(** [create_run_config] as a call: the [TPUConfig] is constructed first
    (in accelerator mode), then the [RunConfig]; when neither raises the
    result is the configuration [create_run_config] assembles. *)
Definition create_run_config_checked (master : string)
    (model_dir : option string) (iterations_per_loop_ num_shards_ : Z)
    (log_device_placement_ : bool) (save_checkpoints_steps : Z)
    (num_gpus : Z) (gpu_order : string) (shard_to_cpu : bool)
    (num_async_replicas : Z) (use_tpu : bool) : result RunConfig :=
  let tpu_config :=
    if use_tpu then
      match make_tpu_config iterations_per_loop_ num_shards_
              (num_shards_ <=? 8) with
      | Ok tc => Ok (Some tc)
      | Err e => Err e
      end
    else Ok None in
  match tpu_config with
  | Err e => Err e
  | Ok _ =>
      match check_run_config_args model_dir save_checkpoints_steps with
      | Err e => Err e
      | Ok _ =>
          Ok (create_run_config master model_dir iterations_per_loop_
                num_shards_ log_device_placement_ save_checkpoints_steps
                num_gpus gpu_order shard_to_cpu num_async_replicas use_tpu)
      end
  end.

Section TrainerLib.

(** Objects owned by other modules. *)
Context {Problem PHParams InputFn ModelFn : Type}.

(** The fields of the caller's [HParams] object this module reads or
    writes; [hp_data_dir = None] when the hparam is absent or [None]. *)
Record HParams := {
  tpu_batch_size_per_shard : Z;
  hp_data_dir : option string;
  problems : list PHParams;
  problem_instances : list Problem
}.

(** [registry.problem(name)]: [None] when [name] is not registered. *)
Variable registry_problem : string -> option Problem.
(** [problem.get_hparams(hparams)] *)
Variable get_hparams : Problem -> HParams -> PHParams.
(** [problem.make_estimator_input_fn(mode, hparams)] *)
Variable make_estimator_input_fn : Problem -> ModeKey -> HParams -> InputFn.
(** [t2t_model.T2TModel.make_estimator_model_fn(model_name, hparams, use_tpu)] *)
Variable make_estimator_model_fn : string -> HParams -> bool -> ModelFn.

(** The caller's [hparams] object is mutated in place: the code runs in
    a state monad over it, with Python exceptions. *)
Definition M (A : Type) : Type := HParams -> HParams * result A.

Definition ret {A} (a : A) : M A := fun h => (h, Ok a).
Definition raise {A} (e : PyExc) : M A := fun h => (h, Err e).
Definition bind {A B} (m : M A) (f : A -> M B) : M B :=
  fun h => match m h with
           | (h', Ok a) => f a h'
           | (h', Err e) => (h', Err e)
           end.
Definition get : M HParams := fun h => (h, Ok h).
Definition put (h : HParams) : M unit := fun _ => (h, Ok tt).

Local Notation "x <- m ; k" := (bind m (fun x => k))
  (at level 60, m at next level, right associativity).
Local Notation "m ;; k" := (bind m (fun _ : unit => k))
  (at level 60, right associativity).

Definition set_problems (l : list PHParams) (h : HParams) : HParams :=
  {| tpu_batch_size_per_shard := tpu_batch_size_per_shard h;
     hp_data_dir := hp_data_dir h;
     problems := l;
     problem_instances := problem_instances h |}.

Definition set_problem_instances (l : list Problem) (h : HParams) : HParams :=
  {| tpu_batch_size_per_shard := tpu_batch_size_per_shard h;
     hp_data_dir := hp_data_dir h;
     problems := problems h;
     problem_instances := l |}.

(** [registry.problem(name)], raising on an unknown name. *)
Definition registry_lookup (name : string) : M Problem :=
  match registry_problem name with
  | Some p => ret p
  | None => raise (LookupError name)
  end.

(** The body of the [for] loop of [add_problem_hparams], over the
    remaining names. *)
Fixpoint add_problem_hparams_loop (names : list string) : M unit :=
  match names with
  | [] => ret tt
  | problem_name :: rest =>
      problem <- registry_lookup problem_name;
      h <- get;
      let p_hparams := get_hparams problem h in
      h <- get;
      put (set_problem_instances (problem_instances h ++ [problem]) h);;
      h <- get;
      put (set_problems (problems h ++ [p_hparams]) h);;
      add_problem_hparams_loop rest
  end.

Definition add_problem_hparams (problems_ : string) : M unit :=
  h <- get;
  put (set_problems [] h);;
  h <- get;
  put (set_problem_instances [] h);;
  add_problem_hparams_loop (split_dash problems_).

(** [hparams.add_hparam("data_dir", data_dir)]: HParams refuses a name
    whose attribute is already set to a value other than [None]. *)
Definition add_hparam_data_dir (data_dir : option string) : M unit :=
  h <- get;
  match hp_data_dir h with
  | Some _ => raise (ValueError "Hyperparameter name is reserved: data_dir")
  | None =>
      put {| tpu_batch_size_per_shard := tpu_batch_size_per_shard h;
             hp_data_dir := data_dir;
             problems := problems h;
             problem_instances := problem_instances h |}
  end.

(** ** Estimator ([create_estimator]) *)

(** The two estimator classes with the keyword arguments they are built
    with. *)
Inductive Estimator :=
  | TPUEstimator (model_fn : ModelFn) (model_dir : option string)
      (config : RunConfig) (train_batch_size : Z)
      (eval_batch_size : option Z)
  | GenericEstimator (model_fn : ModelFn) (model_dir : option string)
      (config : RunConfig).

WHAT YOU SHOULD DO ▸
All lines in the data that contain the word "master" should be copied.

SOLUTION BELOW ▸
Definition create_run_config_checked (master : string)
          Ok (create_run_config master model_dir iterations_per_loop_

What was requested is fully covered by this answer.